_What is expected_. Out of the material that follows, write out exactly the lines from the line with "assert (Hall : ∀" to the line with "destruct (Weighted_maxTime_known _", both ends included, and no others.

_Exercise material_.
[Start of section]

(** * esp32_cloud / security_cam: the four Lambda handlers

    A shallow embedding of [lambda_src/presign.py], [notify.py], [list.py]
    and [manage.py], and the properties of the naming / tagging protocol
    that connects them.

    Conventions of the embedding.
    - In the handlers a Python [str] (an object key, a name, a message)
      is a Rocq [string], whose characters are the code points below 256.
      [parse_timestamp], the one function that looks at what kind of
      character it reads, is also embedded on texts of arbitrary code
      points ([Unicode.parse_timestamp]), where [\d] is any decimal digit
      of Unicode; the version on strings is proved to agree with it.
    - The boto3 clients are an explicit record of reply functions
      ([aws_client]).  A reply may depend on every call made before it, so
      any deterministic behaviour of the storage and mail services,
      including failures injected at an arbitrary point, is an instance.
    - Handlers run in a state-and-exception monad over the [world]: the
      chronological list of service calls and the lines printed so far.
      A raised exception keeps the world reached so far, as in Python.
    - [json.dumps] is kept symbolic: a response body is the value that is
      serialised, not its text. *)

From Stdlib Require Import String Ascii List ZArith Lia Bool Sorted Floats.
From stdpp Require Import gmap strings.
Import ListNotations.
Open Scope string_scope.
Open Scope list_scope.
Set Warnings "-register-all".

(** ** Python string primitives *)

Module Py.

(** [s.startswith(p)] *)
Definition startswith (s p : string) : bool := String.prefix p s.
Lemma Weighted_maxTime_known interval :
  interval ∈ allWindDirectionIntervals ->
  ∃ m, Weighted.maxTimeBetweenAggsForWindDirInterval interval = Some m
       ∧ minDuration <= m < maxDuration.
Proof.
  revert interval. apply interval_cases; eexists; (split; [reflexivity |]);
    by vm_compute.
Qed.

Lemma Returning_maxTime_known interval :
  interval ∈ allWindDirectionIntervals ->
  ∃ m, Returning.maxTimeBetweenAggsForWindDirInterval interval = Some m
       ∧ minDuration <= m < maxDuration.
Proof.
  revert interval. apply interval_cases; eexists; (split; [reflexivity |]);
    by vm_compute.
Qed.

(** C2, as amended.  For every interval of the enumeration and in every
    revision, the staleness check marks the interval due exactly when the
    store holds no prior aggregate inside the interval, or more than the
    interval's maximum staleness has passed since the reference instant of
    the most recent one (its stamp in the unweighted revision, its stamp
    plus half the interval in the weighted ones).  The maximum staleness
    of the 5-minute interval is 2m30s in the unweighted and the weighted
    revision and 1 minute in the revision that returns its points; in all
    three a 5-minute point whose reference is 3 minutes old is due and one
    whose reference is 1 minute old is not. *)
Theorem staleness_rule_per_revision (C : Collab) (W : World) :
  (∀ interval, interval ∈ allWindDirectionIntervals ->
     ∃ d uMax wMax rMax,
       windDirIntervalToDuration interval = Some d
       ∧ Unweighted.maxTimeBetweenAggsForWindDirInterval interval = Some uMax
       ∧ Weighted.maxTimeBetweenAggsForWindDirInterval interval = Some wMax
       ∧ Returning.maxTimeBetweenAggsForWindDirInterval interval = Some rMax
       ∧ (∀ args tagsWhere,
            stalenessRule C W (Unweighted.intervalIsDue C W args tagsWhere interval)
              (Unweighted_probe args tagsWhere interval)
              (Unweighted.stalenessReference interval) uMax)
       ∧ (∀ args tagsWhere,
            stalenessRule C W (Weighted.intervalIsDue C W args tagsWhere interval)
              (Weighted_probe args tagsWhere interval)
              (λ t, t + go_div d 2) wMax)
       ∧ (∀ args tagsWhere,
            stalenessRule C W (Returning.intervalIsDue C W args tagsWhere interval)
              (Returning_probe args tagsWhere interval)
              (λ t, t + go_div d 2) rMax))
  ∧ Unweighted.maxTimeBetweenAggsForWindDirInterval wdInterval5m
    = Some (2 * Minute + 30 * Second)
  ∧ Weighted.maxTimeBetweenAggsForWindDirInterval wdInterval5m
    = Some (2 * Minute + 30 * Second)
  ∧ Returning.maxTimeBetweenAggsForWindDirInterval wdInterval5m = Some (1 * Minute)
  ∧ (∀ (age : Duration) (due : bool),
       (age = 3 * Minute ∧ due = true) ∨ (age = 1 * Minute ∧ due = false) ->
       (∀ args tagsWhere s t,
          priorPointAt C (Influx_Query W (Unweighted_probe args tagsWhere wdInterval5m)) t ->
          clock W (ticks s) - t = age ->
          (Unweighted.intervalIsDue C W args tagsWhere wdInterval5m s).1 = Returned due)
       ∧ (∀ args tagsWhere s t,
            priorPointAt C (Influx_Query W (Weighted_probe args tagsWhere wdInterval5m)) t ->
            clock W (ticks s) - (t + go_div (5 * Minute) 2) = age ->
            (Weighted.intervalIsDue C W args tagsWhere wdInterval5m s).1 = Returned due)
       ∧ (∀ args tagsWhere s t,
            priorPointAt C (Influx_Query W (Returning_probe args tagsWhere wdInterval5m)) t ->
            clock W (ticks s) - (t + go_div (5 * Minute) 2) = age ->
            (Returning.intervalIsDue C W args tagsWhere wdInterval5m s).1 = Returned due)).
Proof.
  assert (Hall : ∀ interval, interval ∈ allWindDirectionIntervals ->
     ∃ d uMax wMax rMax,
       windDirIntervalToDuration interval = Some d
       ∧ Unweighted.maxTimeBetweenAggsForWindDirInterval interval = Some uMax
       ∧ Weighted.maxTimeBetweenAggsForWindDirInterval interval = Some wMax
       ∧ Returning.maxTimeBetweenAggsForWindDirInterval interval = Some rMax
       ∧ (∀ args tagsWhere,
            stalenessRule C W (Unweighted.intervalIsDue C W args tagsWhere interval)
              (Unweighted_probe args tagsWhere interval)
              (Unweighted.stalenessReference interval) uMax)
       ∧ (∀ args tagsWhere,
            stalenessRule C W (Weighted.intervalIsDue C W args tagsWhere interval)
              (Weighted_probe args tagsWhere interval)
              (λ t, t + go_div d 2) wMax)
       ∧ (∀ args tagsWhere,
            stalenessRule C W (Returning.intervalIsDue C W args tagsWhere interval)
              (Returning_probe args tagsWhere interval)
              (λ t, t + go_div d 2) rMax)).
  { intros interval Hin.
    destruct (duration_known _ Hin) as (d & Hd & _).
    destruct (Unweighted_maxTime_known _ Hin) as (uMax & Hu & Hur).
    destruct (Weighted_maxTime_known _ Hin) as (wMax & Hw & Hwr).
    destruct (Returning_maxTime_known _ Hin) as (rMax & Hr & Hrr).
    exists d, uMax, wMax, rMax. do 4 (split; [done |]). split; [| split].
    - intros args tagsWhere. by apply Unweighted_stalenessRule.
    - intros args tagsWhere. by apply midpoint_stalenessRule.
    - intros args tagsWhere. by apply midpoint_stalenessRule. }
  split; [exact Hall |]. do 3 (split; [reflexivity |]).
  assert (H5 : wdInterval5m ∈ allWindDirectionIntervals)
    by (unfold allWindDirectionIntervals; rewrite !elem_of_cons; auto 10).
  destruct (Hall _ H5) as (d & uMax & wMax & rMax & Hd & Hu & Hw & Hr & Ru & Rw & Rr).
  injection Hd as <-. injection Hu as <-. injection Hw as <-. injection Hr as <-.
  intros age due Hcase. split; [| split].
  - intros args tagsWhere s t Ht Hage.
    destruct (Ru args tagsWhere s) as (_ & Hrun & _).
    rewrite (Hrun _ Ht). unfold Unweighted.stalenessReference. rewrite Hage.
    by destruct Hcase as [[-> ->] | [-> ->]].
  - intros args tagsWhere s t Ht Hage.
    destruct (Rw args tagsWhere s) as (_ & Hrun & _).
    rewrite (Hrun _ Ht). simpl. rewrite Hage.
    by destruct Hcase as [[-> ->] | [-> ->]].
  - intros args tagsWhere s t Ht Hage.
    destruct (Rr args tagsWhere s) as (_ & Hrun & _).
    rewrite (Hrun _ Ht). simpl. rewrite Hage.
    by destruct Hcase as [[-> ->] | [-> ->]].
Qed.
Lemma dict_fill_keys k items :
  k ∈ (foldl (λ a p, dict_set p.1 p.2 a) [] items).*1 ↔ k ∈ items.*1.
Proof.
  assert (Hrev : is_Some (dict_get k (reverse items)) ↔ k ∈ items.*1).
  { rewrite dict_get_is_Some. rewrite fmap_reverse. apply elem_of_reverse. }
  rewrite <- Hrev.
  rewrite <- (dict_get_is_Some k (foldl _ _ _)). rewrite dict_fill_get. simpl.
  destruct (dict_get k (reverse items)); split; eauto.
Qed.

End DictFill.

(** * Further properties of the ledger *)

(** ** The outcomes of [reserve_items] and [release_reservation] *)

Lemma validate_Some_not_reserved (items : list (Z * Z)) (s : t) res :
  validate items s = Some res →
  ∀ o n d, res ≠ Return (Reserved o n d).
Proof.
  induction items as [|[id q] items IH]; simpl; [done|].
  destruct (check_availability id q s); simpl; [done|].
  intros [= <-] o n d. by destruct (dict_get id (inventory s)).
Qed.

Lemma reserve_items_cases t_utc order_id (items : list (Z * Z)) (s : t) :
  (reservations s !! order_id = None ∧
   Forall (λ p, check_availability p.1 p.2 s = true) items) ∨
  ((reserve_items t_utc order_id items s).2 = s ∧
   (∀ o n d, (reserve_items t_utc order_id items s).1 ≠ Return (Reserved o n d)) ∧
   ¬ (reservations s !! order_id = None ∧
      Forall (λ p, check_availability p.1 p.2 s = true) items)).
Proof.
  destruct (reservations s !! order_id) as [r0|] eqn:Hfree.
  { right. unfold reserve_items. rewrite Hfree. simpl.
    split; [done|]. split; [done|]. by intros [? _]. }
  destruct (validate items s) as [res|] eqn:Hval.
  - right. unfold reserve_items. rewrite Hfree, Hval. simpl.
    split; [done|]. split; [by eapply validate_Some_not_reserved|].
    intros [_ Hpass]. apply validate_None in Hpass. congruence.
  - left. split; [done|]. by apply validate_None.
Qed.
Lemma rewrite_table_shape (m : gmap string json) (table : json) :
  table_shape table = true -> ok_or_key_error (rewrite_table m table).
Proof.
  unfold table_shape, rewrite_table. destruct table as [| | | | |t]; try done.
  cbn [py_getitem]. destruct (Dict.get "RelationalTable" t) as [rt|];
    [|intros _; right; by eexists].
  cbn [absent_or reference_shape mbind result_bind].
  destruct rt as [| | | | |rt]; try done.
  cbn [py_getitem reference_shape].
  destruct (Dict.get "DataSourceArn" rt) as [arn|];
    [|intros _; right; by eexists].
  cbn [absent_or mbind result_bind]. destruct arn as [| | |arn| |]; try done.
  intros _. cbn [get_id_from_arn_of].
  destruct (get_id_from_arn_total arn) as [id ->]. cbn [mbind result_bind].
  destruct (remap_spec m id) as [(v & _ & ->)|[_ ->]].
  - left. by eexists.
  - right. by eexists.
Qed.

Lemma traverse_ok_or_key_error {A B} (f : A -> result B) (l : list A) :
  Forall (fun x => ok_or_key_error (f x)) l ->
  ok_or_key_error (traverse f l).
Proof.
  induction 1 as [|x l Hx _ IH]; [left; by eexists|].
  cbn [traverse]. destruct Hx as [[y ->]|[k ->]]; [|right; by eexists].
  cbn [mbind result_bind].
  destruct IH as [[ys ->]|[k ->]]; [left|right]; by eexists.
Qed.

Lemma rewrite_tables_shape (m : gmap string json) (tables : dict) :
  forallb table_shape (Dict.values tables) = true ->
  ok_or_key_error (rewrite_tables m tables).
Proof.
  intros Hshape. apply traverse_ok_or_key_error.
  apply Is_true_true_2, forallb_True in Hshape.
  unfold Dict.values in Hshape. rewrite Forall_fmap in Hshape.
  eapply Forall_impl; [exact Hshape|]. intros [k table] Ht. simpl in *.
  apply Is_true_true in Ht.
  destruct (rewrite_table_shape m table Ht) as [[t' ->]|[k' ->]];
    [left|right]; by eexists.
Qed.

Lemma rewrite_tables_ok (m : gmap string json) (tables tables' : dict) :
  rewrite_tables m tables = Ok tables' ->
  Forall (relational_and_mapped m) (Dict.values tables).
Proof.
  unfold rewrite_tables. intros H%traverse_ok.
  apply Forall_fmap. induction H as [|[k t] [k' t'] l l' Hx _ IH];
    constructor; [|done].
  simpl in *. apply fmap_ok in Hx as (t'' & Hx & _).
  by eapply rewrite_table_ok.
Qed.

End PrepareFacts.

Module PrepareDataset.
Import PrepareFacts.

Section Run.

Variable account_id : string.
Variable dataset : dict.
Variable datasource_id_map dataset_id_map : gmap string json.
Hypothesis distinct_keys : NoDup (Dict.keys dataset).

Lemma get_prepared (k : string) (new_name : json) :
  String.eqb "Name" k = false ->
  String.eqb "AwsAccountId" k = false ->
  String.eqb k "OutputColumns" = false ->
  Dict.get k (Dict.update [("Name", new_name);
                           ("AwsAccountId", JStr account_id)] (prepared_fields dataset))
  = kept (Dict.get k dataset).
Proof.
  intros Hname Haccount Hcolumns. unfold Dict.update. cbn [fold_left fst snd].
  rewrite !DictFacts.get_set, Hname, Haccount.
  unfold prepared_fields. rewrite DictFacts.get_filter by done.
  unfold kept. destruct (Dict.get k dataset) as [v|]; [|done].
  cbn [fst snd]. rewrite Hcolumns. cbn [negb andb]. by destruct (is_none v).
Qed.

Lemma prepare_ok_tables (definition : dict) (document : json) :
  prepare_dataset_definition account_id (JDict dataset)
    datasource_id_map dataset_id_map = Ok (definition, document) ->
  exists tables,
    Dict.get "PhysicalTableMap" dataset = Some (JDict tables) /\
    Forall (relational_and_mapped datasource_id_map) (Dict.values tables).
Proof.
  unfold prepare_dataset_definition. cbn [py_items mbind result_bind].
  fold (prepared_fields dataset). intros H. ok_steps.
  match goal with
  | H : py_getitem (JDict (Dict.update _ _)) _ = Ok ?physical |- _ =>
      unfold py_getitem in H; rewrite get_prepared in H by done;
      rename H into Hphysical, physical into tables_value
  end.
  unfold kept in Hphysical.
  destruct (Dict.get "PhysicalTableMap" dataset) as [v|]; [|done].
  destruct (is_none v); [done|]. injection Hphysical as ->.
  match goal with
  | H : py_items _ = Ok ?t |- _ =>
      destruct tables_value; try discriminate H; injection H as ->
  end.
  eexists. split; [done|]. by eapply rewrite_tables_ok.
Qed.

Lemma prepare_ok_rls (definition : dict) (document : json) (id : string) :
  prepare_dataset_definition account_id (JDict dataset)
    datasource_id_map dataset_id_map = Ok (definition, document) ->
  rls_names dataset id ->
  is_Some (dataset_id_map !! id).
Proof.
  unfold prepare_dataset_definition. cbn [py_items mbind result_bind].
  fold (prepared_fields dataset). intros H (rls & arn & Hrls & Harn & Hid). ok_steps.
  match goal with
  | H : rewrite_rls _ _ = Ok _ |- _ =>
      unfold rewrite_rls in H;
      rewrite DictFacts.get_set in H; cbn [String.eqb Ascii.eqb Bool.eqb] in H;
      rewrite get_prepared, Hrls in H by done;
      cbn [kept is_none py_in mbind result_bind] in H;
      unfold Dict.mem, py_getitem in H; rewrite Harn in H;
      cbn [mbind result_bind get_id_from_arn_of] in H;
      rewrite Hid in H; cbn [mbind result_bind] in H;
      unfold remap in H
  end.
  destruct (dataset_id_map !! id); [done|]. ok_steps.
Qed.
(** * PyXtal: the random atomic-crystal generator ([pyxtal/crystal.py])

    A shallow embedding of the geometry primitives, the lattice sampler,
    the merge resolver, the compatibility predicate and the placement
    driver, followed by the properties established about them.

    Conventions of the embedding.
    - Python floats that only take part in comparisons (distances,
      tolerances, rotation entries) are rationals [Q]: every finite
      float is one, and the model stays executable.
    - Python floats that go through [sqrt], [cos], [sin], [acos] or a
      cube root are exact reals [R].
    - A Python call either returns ([Ok]), raises ([Raise]), leaves the
      finite reals by a division by zero ([NonFinite]: numpy would go on
      with [inf] or [nan], plain floats would raise), or, for the loops
      and the recursion of the source that carry no bound of their own,
      exhausts the fuel of the model ([OutOfFuel]).
    - Functions of the repository that are not in [crystal.py]
      ([distance_matrix], [check_wyckoff_position], the element table,
      the random sources) are parameters. *)

From Stdlib Require Import String Ascii ZArith QArith Qabs Qminmax Reals Lra Lia Bool List.
Import ListNotations.

Set Implicit Arguments.

(* ================================================================== *)
(** * Part I. The program                                              *)
(* ================================================================== *)

(** ** Outcomes of a call *)

Inductive exn : Type :=
| IndexError
| ValueError      (* math domain error, max() of an empty sequence *)
| NameError
| SystemExit.

Inductive result (A : Type) : Type :=
| Ok (a : A)
| Raise (e : exn)
| NonFinite
| OutOfFuel.

Arguments Ok {A} a.
Arguments Raise {A} e.
Arguments NonFinite {A}.
Arguments OutOfFuel {A}.

Definition bind {A B : Type} (r : result A) (k : A -> result B) : result B :=
  match r with
  | Ok a => k a
  | Raise e => Raise e
  | NonFinite => NonFinite
  | OutOfFuel => OutOfFuel
  end.

Declare Scope result_scope.
Delimit Scope result_scope with result.
Notation "x <- r ;; k" := (bind r (fun x => k))
  (at level 61, r at next level, right associativity) : result_scope.
Notation "' p <- r ;; k" := (bind r (fun p => k))
  (at level 61, p pattern, r at next level, right associativity) : result_scope.
Local Open Scope result_scope.

(** [for x in xs: s = body(s, x)], stopping at the first exception. *)
Fixpoint foldM {S X : Type} (body : S -> X -> result S) (xs : list X) (s : S)
  : result S :=
  match xs with
  | [] => Ok s
  | x :: xs' => s' <- body s x ;; foldM body xs' s'
  end.

(** A call has come to an end when it returned or raised. *)
Definition terminated {A : Type} (r : result A) : Prop :=
  match r with
  | Ok _ | Raise _ => True
  | NonFinite | OutOfFuel => False
  end.

(** Python subscripting [l[i]] for [0 <= i]. *)
Definition getitem {A : Type} (l : list A) (i : nat) : result A :=
  match nth_error l i with
  | Some a => Ok a
  | None => Raise IndexError
  end.

(** Python [l[-1]]. *)
Definition getlast {A : Type} (l : list A) : result A :=
  match l with
  | [] => Raise IndexError
  | a :: l' => Ok (last l' a)
  end.

(** The dynamically typed values that [cellsize] and [check_compatible]
    return. *)
Inductive pyval : Type :=
| PyBool (b : bool)
| PyInt (n : Z)
| PyStr (s : string).

(** ** Tunable constants *)

(** [pyxtal/constants.py]. *)
Module constants.
Definition tol_m : Q := 3 # 10.
Definition max1 : nat := 40.
Definition max2 : nat := 10.
Definition max3 : nat := 10.
Definition max4 : nat := 4.
Definition minvec : Q := 1.
End constants.

(** The module-level variables of [pyxtal/crystal.py], lines 86-90.
    [crystal.py] does not import [constants.py]; these are the values
    its functions close over. *)
Definition tol_m : Q := 1.
Definition max1 : nat := 30.
Definition max2 : nat := 30.
Definition max3 : nat := 30.
Definition minvec : Q := 2.

(** A Python keyword argument left out takes its default. *)
Definition default {A : Type} (d : A) (o : option A) : A :=
  match o with
  | Some a => a
  | None => d
  end.

(** ** [cellsize] *)

Section Cellsize.
(** pymatgen's table of international symbols. *)
Variable sg_symbol_from_int_number : Z -> string.


End Cellsize.

(** ** External collaborators (spec section 6) *)

(** The periodic table ([pyxtal.database.element.Element]). *)
Class ElementService : Type := {
  covalent_radius : string -> Q;
  vdw_radius : string -> Q;
  atomic_number : string -> Z
}.
(** Claim C1 at a request the handler accepts and that breaks it.  The
    [userType] of the body goes into the filter of [deleteMany] as it is, and
    the database reads [{ "$eq": "user" }] as a query operator, not as the
    value that is then stored.  Sent twice, the request is answered 201
    twice; the first run deletes the two records of the user type ["user"],
    the second run finds nothing to delete, and the collection ends with two
    records of the endpoint and of the user type of the request. *)
Theorem C1_operator_userType_is_not_replaced :
  let userType := VObj [ ("$eq", VStr "user") ] in
  let endpoint := VStr "https://push.example/a" in
  let request := Samples.subscribe_as "https://push.example/a" userType in
  let w1 := snd (POST request Samples.world0) in
  let w2 := snd (POST request w1) in
  status (Samples.response_of (POST request Samples.world0)) = 201 /\
  status (Samples.response_of (POST request w1)) = 201 /\
  map (lookup "_id") (db Samples.world0 "ticket_subscriptions")
  = [Some (VId 1); Some (VId 2); Some (VId 3); Some (VId 4)] /\
  map (lookup "_id") (db w1 "ticket_subscriptions")
  = [Some (VId 2); Some (VId 4); Some (VId 50)] /\
  map (lookup "_id") (db w2 "ticket_subscriptions")
  = [Some (VId 2); Some (VId 4); Some (VId 50); Some (VId 51)] /\
  map (lookup "_id")
    (List.filter (of_pair endpoint userType) (db w2 "ticket_subscriptions"))
  = [Some (VId 50); Some (VId 51)].
Proof.
  cbv zeta. repeat split; vm_compute; reflexivity.
Qed.

(** Claim C2 fails as stated, in two ways.  The query selects a payment
    whose [estado] is an array holding ["pendiente_validacion"]: the payment
    is returned although its [estado] is not that text.  And where the
    [codigoTicket] of a pending payment has no text, the debug line of the
    handler throws: the answer is 500 and no payment is returned. *)
Lemma C2_counterexample :
  let listed : doc :=
    [ ("_id", VId 21);
      ("codigoTicket", VStr "T-021");
      ("estado", VArr [VStr "pendiente_validacion"; VStr "en_revision"]);
      ("estadoValidacion", VStr "pendiente") ] in
  let unprintable : doc :=
    [ ("_id", VId 22);
      ("codigoTicket", VObj [ ("toString", VNum 1) ]);
      ("estado", VStr "pendiente_validacion");
      ("estadoValidacion", VStr "pendiente") ] in
  (lookup "estado" listed <> Some (VStr "pendiente_validacion") /\
   status (Samples.response_of (GET (Samples.with_payments [listed]))) = 200 /\
   payload (Samples.response_of (GET (Samples.with_payments [listed])))
   = VArr [VObj listed]) /\
  (lookup "estado" unprintable = Some (VStr "pendiente_validacion") /\
   lookup "estadoValidacion" unprintable = Some (VStr "pendiente") /\
   status (Samples.response_of (GET (Samples.with_payments [unprintable]))) = 500 /\
   payload (Samples.response_of (GET (Samples.with_payments [unprintable])))
   = message_body "Error al obtener pagos pendientes").
Proof.
  cbv zeta. split; [split; [discriminate|split; vm_compute; reflexivity]|].
  repeat split; vm_compute; reflexivity.
Qed.

(** Claim C2, amended.  Take any store in which the [codigoTicket] of every
    pending payment has a text, so that the debug lines of the handler go
    through.  When the database answers, the pending-payments [GET] endpoint
    responds 200 with the documents of ["pagos"] that the query selects,
    each in its projected form: those whose [estado] is
    ["pendiente_validacion"] or an array holding it and whose
    [estadoValidacion] is ["pendiente"] or an array holding it.  The
    documents returned are, up to order, exactly those; a document is among
    them if and only if it is stored and meets both conditions; every
    returned document still meets them; and the store is left as it was. *)
Theorem C2_pending_payments_listed :
  forall w : world,
    faults w (List.length (calls w)) = None ->
    faults w (S (List.length (calls w))) = None ->
    (forall d, In d (db w "pagos") -> pending d -> printable_payment d = true) ->
    exists (r : response) (w' : world) (ds : list doc),
      GET w = (Ok r, w') /\
      status r = 200 /\
      payload r = VArr (map (fun d => VObj (project pending_projection d)) ds) /\
      Permutation ds (find (ops w) pending_filter (db w "pagos")) /\
      (forall d, In d ds <-> In d (db w "pagos") /\ pending d) /\
      Forall (fun d => pending (project pending_projection d)) ds /\
      db w' = db w.
Proof.
  intros w F0 F1 Hprint.
  destruct (GET_ok w F0 F1 (pending_payments_printable w Hprint))
    as (r & Hrun & Hst & Hp).
  exists r, (log_call (CFind "pagos") (log_call CConnect w)),
    (sort_desc "fechaPago" (find (ops w) pending_filter (db w "pagos"))).
  pose proof (in_pending_payments w) as Hin.
  split; [exact Hrun|]. split; [exact Hst|]. split.
  - rewrite Hp. unfold pending_payments. now rewrite map_map.
  - split; [symmetry; apply sort_desc_perm|]. split; [exact Hin|].
    split; [|reflexivity].
    apply Forall_forall. intros d Hd. apply Hin in Hd. destruct Hd as [_ Hd].
    now apply pending_project.
Qed.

[End of section]

_Answer space_.
  assert (Hall : ∀ interval, interval ∈ allWindDirectionIntervals ->
     ∃ d uMax wMax rMax,
       windDirIntervalToDuration interval = Some d
       ∧ Unweighted.maxTimeBetweenAggsForWindDirInterval interval = Some uMax
       ∧ Weighted.maxTimeBetweenAggsForWindDirInterval interval = Some wMax
       ∧ Returning.maxTimeBetweenAggsForWindDirInterval interval = Some rMax
       ∧ (∀ args tagsWhere,
            stalenessRule C W (Unweighted.intervalIsDue C W args tagsWhere interval)
              (Unweighted_probe args tagsWhere interval)
              (Unweighted.stalenessReference interval) uMax)
       ∧ (∀ args tagsWhere,
            stalenessRule C W (Weighted.intervalIsDue C W args tagsWhere interval)
              (Weighted_probe args tagsWhere interval)
              (λ t, t + go_div d 2) wMax)
       ∧ (∀ args tagsWhere,
            stalenessRule C W (Returning.intervalIsDue C W args tagsWhere interval)
              (Returning_probe args tagsWhere interval)
              (λ t, t + go_div d 2) rMax)).
  { intros interval Hin.
    destruct (duration_known _ Hin) as (d & Hd & _).
    destruct (Unweighted_maxTime_known _ Hin) as (uMax & Hu & Hur).
    destruct (Weighted_maxTime_known _ Hin) as (wMax & Hw & Hwr).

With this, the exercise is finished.